During breeding season, monarchs produce a new generation in about 30 days. The generation that will leave North America this fall for Mexico are the great-great-grandchildren of those who left there last spring.
Monarchs flitting across the state this summer are looking for swamp milkweed to use as worm nurseries. The butterfly will only deposit its eggs on milkweed leaves.
Many gardeners and farmers destroy the butterfly's host plant, which is considered a noxious weed in some states.
"The milkweed that used to be in the fields is gone," said Karen Oberhauser, an entomologist with the University of Minnesota Extension Service.
Some area butterfly lovers are attempting to bring the number of monarchs back up by providing a milkweed oasis in their backyards. Jo Amiot of Mankato, who carefully controls a little patch in her Mankato backyard, noted a small increase in butterfly numbers this summer.
"Last year, there were seven, and so far this year, 15," she said.
Author of "The Mystery of Monarch Metamorphosis," Amiot photographed the butterfly in all stages of its life cycle as her subject for the Minnesota Heritage Publishing book. In summers past, she's snapped pictures of up to 25 chrysalis from her backyard. In the summer of 2012, she found only two.
A productive breeding season this summer is essential for the population to recover. Monarchs breed across a large region, which could add to its comeback potential, according to Journey North News.
Moeller suggestions for helping monarchs include not using pesticides. Butterfly populations often take a direct hit from the poisons intended to kill destructive bugs.
"We need to provide monarchs with more habitat," Moeller said.

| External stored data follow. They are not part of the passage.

(** The payload the response prompt asks for. *)
Module aiResponse.
Record t : Type := mk {
  response : string;
  confidence : value;
  suggestsHumanHelp : value
}.
End aiResponse.

Record HandoffWorkflowState : Type := mkState {
  conversationId : string;
  companyId : string;
  userQuery : string;
  messages : list BaseMessage;
  currentStatus : ConversationStatus;
  confidence : value;
  retrievedContext : list string;
  suggestions : list AISuggestion;
  needsHumanIntervention : value;
  finalResponse : string;
  sources : list Source;
  escalationReason : string;
  agentAssigned : bool
}.

(** [{ ...state, field: v }], one function per field the workflow writes. *)
Definition with_currentStatus (v : ConversationStatus) (st : HandoffWorkflowState) :=
  mkState (conversationId st) (companyId st) (userQuery st) (messages st) v
          (confidence st) (retrievedContext st) (suggestions st)
          (needsHumanIntervention st) (finalResponse st) (sources st)
          (escalationReason st) (agentAssigned st).
Definition with_confidence (v : value) (st : HandoffWorkflowState) :=
  mkState (conversationId st) (companyId st) (userQuery st) (messages st) (currentStatus st)
          v (retrievedContext st) (suggestions st)
          (needsHumanIntervention st) (finalResponse st) (sources st)
          (escalationReason st) (agentAssigned st).
Definition with_retrievedContext (v : list string) (st : HandoffWorkflowState) :=
  mkState (conversationId st) (companyId st) (userQuery st) (messages st) (currentStatus st)
          (confidence st) v (suggestions st)
          (needsHumanIntervention st) (finalResponse st) (sources st)
          (escalationReason st) (agentAssigned st).
Definition with_suggestions (v : list AISuggestion) (st : HandoffWorkflowState) :=
  mkState (conversationId st) (companyId st) (userQuery st) (messages st) (currentStatus st)
          (confidence st) (retrievedContext st) v
          (needsHumanIntervention st) (finalResponse st) (sources st)
          (escalationReason st) (agentAssigned st).
Definition with_needsHumanIntervention (v : value) (st : HandoffWorkflowState) :=
  mkState (conversationId st) (companyId st) (userQuery st) (messages st) (currentStatus st)
          (confidence st) (retrievedContext st) (suggestions st)
          v (finalResponse st) (sources st)
          (escalationReason st) (agentAssigned st).
Definition with_finalResponse (v : string) (st : HandoffWorkflowState) :=
  mkState (conversationId st) (companyId st) (userQuery st) (messages st) (currentStatus st)
          (confidence st) (retrievedContext st) (suggestions st)
          (needsHumanIntervention st) v (sources st)
          (escalationReason st) (agentAssigned st).
Definition with_sources (v : list Source) (st : HandoffWorkflowState) :=
  mkState (conversationId st) (companyId st) (userQuery st) (messages st) (currentStatus st)
          (confidence st) (retrievedContext st) (suggestions st)
          (needsHumanIntervention st) (finalResponse st) v
          (escalationReason st) (agentAssigned st).
Definition with_escalationReason (v : string) (st : HandoffWorkflowState) :=
  mkState (conversationId st) (companyId st) (userQuery st) (messages st) (currentStatus st)
          (confidence st) (retrievedContext st) (suggestions st)
          (needsHumanIntervention st) (finalResponse st) (sources st)
          v (agentAssigned st).
Definition with_agentAssigned (v : bool) (st : HandoffWorkflowState) :=
  mkState (conversationId st) (companyId st) (userQuery st) (messages st) (currentStatus st)
          (confidence st) (retrievedContext st) (suggestions st)
          (needsHumanIntervention st) (finalResponse st) (sources st)
          (escalationReason st) v.

Section Turn.

Variable env : Env analysis.t aiResponse.t.

(** Step 1: analyze query intent and complexity. *)
Definition analyzeQuery (state : HandoffWorkflowState) : M HandoffWorkflowState :=
  try_catch
    (parsed <- invoke_json CallAnalyzer (llm_analysis env) ;;
     analysis <- object parsed ;;
     ret (with_escalationReason
            (if ToBoolean (analysis.needsImmedateHuman analysis)
             then analysis.reasoning analysis else EmptyString)
         (with_needsHumanIntervention
            (JS.or (analysis.needsImmedateHuman analysis) (JBool false))
         (with_confidence
            (JS.or (analysis.aiConfidence analysis) (JNum 0.8))
            state))))
    (fun _ =>
       ret (with_escalationReason "Analysis failed - proceeding with caution"
           (with_needsHumanIntervention (JBool false)
           (with_confidence (JNum 0.5) state)))).

(** Step 2: retrieve knowledge base context. *)
Definition retrieveContext (state : HandoffWorkflowState) : M HandoffWorkflowState :=
  try_catch
    (searchResults <- search (kb_search env) ;;
     let '(chunks, found) := searchResults in
     if (0 <? List.length chunks)%nat
     then ret (with_sources found (with_retrievedContext chunks state))
     else ret (with_sources [] (with_retrievedContext fallbackContext state)))
    (fun _ =>
       ret (with_confidence
              (JNum (Math_min (JS.mul (confidence state) (JNum 0.7)) 0.5))
           (with_sources []
           (with_retrievedContext search_error_context state)))).

(** Step 3: generate the response and blend the two confidences. *)
Definition generateResponse (state : HandoffWorkflowState) : M HandoffWorkflowState :=
  try_catch
    (parsed <- invoke_json CallGenerator (llm_response env) ;;
     aiResponse <- object parsed ;;
     let combinedConfidence :=
       Math_min (JS.mul (confidence state) (JNum 0.6)
                 + JS.mul (aiResponse.confidence aiResponse) (JNum 0.4))%float
                0.95 in
     ret (with_needsHumanIntervention
            (JS.or (needsHumanIntervention state) (aiResponse.suggestsHumanHelp aiResponse))
         (with_confidence (JNum combinedConfidence)
         (with_finalResponse (aiResponse.response aiResponse) state))))
    (fun _ =>
       ret (with_escalationReason "AI response generation failed"
           (with_needsHumanIntervention (JBool true)
           (with_confidence (JNum 0.3)
           (with_finalResponse generation_failed_message state))))).

(** Suggestions for the yellow status. *)
Definition generateSuggestions (state : HandoffWorkflowState) : M (list AISuggestion) :=
  try_catch
    (parsed <- invoke_json CallSuggester (llm_suggestions env) ;;
     suggestions <- object parsed ;;
     ret (number_suggestions suggestions))
    (fun _ => ret [fallback_suggestion]).

(** Step 4: determine the conversation status. *)
Definition determineStatus (state : HandoffWorkflowState) : M HandoffWorkflowState :=
  if ToBoolean (JS.or (needsHumanIntervention state)
                      (JBool (JS.lt (confidence state) (JNum 0.5))))
  then ret (with_suggestions [escalate_immediately; review_context]
           (with_currentStatus red state))
  else if JS.lt (confidence state) (JNum 0.7)
  then suggestions <- generateSuggestions state ;;
       ret (with_suggestions suggestions (with_currentStatus yellow state))
  else ret (with_suggestions [] (with_currentStatus green state)).

(** Step 5: handle the human handoff. *)
Definition handleHandoff (state : HandoffWorkflowState) : M HandoffWorkflowState :=
  try_catch
    (error <- update_conversation (db_update env)
                (conversationId state) (currentStatus state) ;;
     if ConversationStatus_eqb (currentStatus state) red
     then ret (with_finalResponse (finalResponse state ++ handoff_sentence)
              (with_agentAssigned false state))
     else ret state)
    (fun _ => ret state).

Definition initial_state (conversationId userMessage companyId : string)
    (previousMessages : list BaseMessage) : HandoffWorkflowState :=
  mkState conversationId companyId userMessage
          (previousMessages ++ [HumanMessage userMessage])
          green (JNum 0.8) [] [] (JBool false) EmptyString [] EmptyString false.

(** The [catch] block of the orchestrator, reading [state]. *)
Definition error_state (state : HandoffWorkflowState) : HandoffWorkflowState :=
  with_suggestions [error_suggestion]
 (with_finalResponse technical_difficulties
 (with_confidence (JNum 0.0)
 (with_currentStatus red state))).

(** Main workflow orchestrator. *)
Definition runHandoffWorkflow (conversationId userMessage companyId : string)
    (previousMessages : list BaseMessage) : M HandoffWorkflowState :=
  let state := initial_state conversationId userMessage companyId previousMessages in
  let catch (state : HandoffWorkflowState) (_ : error) := ret (error_state state) in
  guarded (analyzeQuery state) (catch state) (fun state =>
    if ToBoolean (JS.and (needsHumanIntervention state)
                         (JBool (JS.lt (confidence state) (JNum 0.3))))
    then
      let state := with_finalResponse early_escalation_message
                  (with_currentStatus red state) in
      guarded (handleHandoff state) (catch state) ret
    else
      guarded (retrieveContext state) (catch state) (fun state =>
      guarded (generateResponse state) (catch state) (fun state =>
      guarded (determineStatus state) (catch state) (fun state =>
        if ConversationStatus_eqb (currentStatus state) red
        then guarded (handleHandoff state) (catch state) ret
        else ret state)))).

(** Main function to process user messages using the handoff workflow. *)
Definition processUserMessageWithHandoff (conversationId userMessage companyId : string)
    (previousMessages : list BaseMessage) : M WorkflowResult :=
  result <- runHandoffWorkflow conversationId userMessage companyId previousMessages ;;
  ret (mkResult (finalResponse result) (currentStatus result) (confidence result)
                (suggestions result) (sources_or_undefined (sources result))).

End Turn.

End Handoff.

(* ===================================================================== *)
(** * The concurrent workflow                                             *)
(* ===================================================================== *)

(** [RunnableParallel] runs its branches independently; their answers come
    from the environment and neither reads what the other writes, so the
    branches are run here one after the other.  The fields [processingTime]
    (wall-clock time) and [parallelResults] (a copy of the step-1 results
    that nothing reads) of the state are left out. *)
Module Concurrent.

Module analysis.
Record t : Type := mk {
  intent : string;
  urgency : string;
  complexity : string;
  aiConfidence : value;
  needsImmediateHuman : value;
  reasoning : string
}.
End analysis.

Module aiResponse.
Record t : Type := mk {
  response : string;
  confidence : value;
  suggestsHumanHelp : value;
  reasoning : string
}.
End aiResponse.

(** What the context retrieval runnable returns. *)
Module context.
Record t : Type := mk {
  context : list string;
  sources : list Source;
  success : bool
}.
End context.

Record ConcurrentWorkflowState : Type := mkState {
  conversationId : string;
  companyId : string;
  userQuery : string;
  messages : list BaseMessage;
  currentStatus : ConversationStatus;
  confidence : value;
  retrievedContext : list string;
  suggestions : list AISuggestion;
  needsHumanIntervention : value;
  finalResponse : string;
  sources : list Source;
  escalationReason : string;
  agentAssigned : bool
}.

A little garden space with milkweed and nectar-producing flowers will help plant pollinators as well as butterflies. Monarch will find milkweed blossoms, even when they are growing in little gardens in the middle of big cities, he said.
"There's really good evidence that vegetables do better when they are planted near wildflowers," Moeller said. "So, help a monarch and you will help a tomato."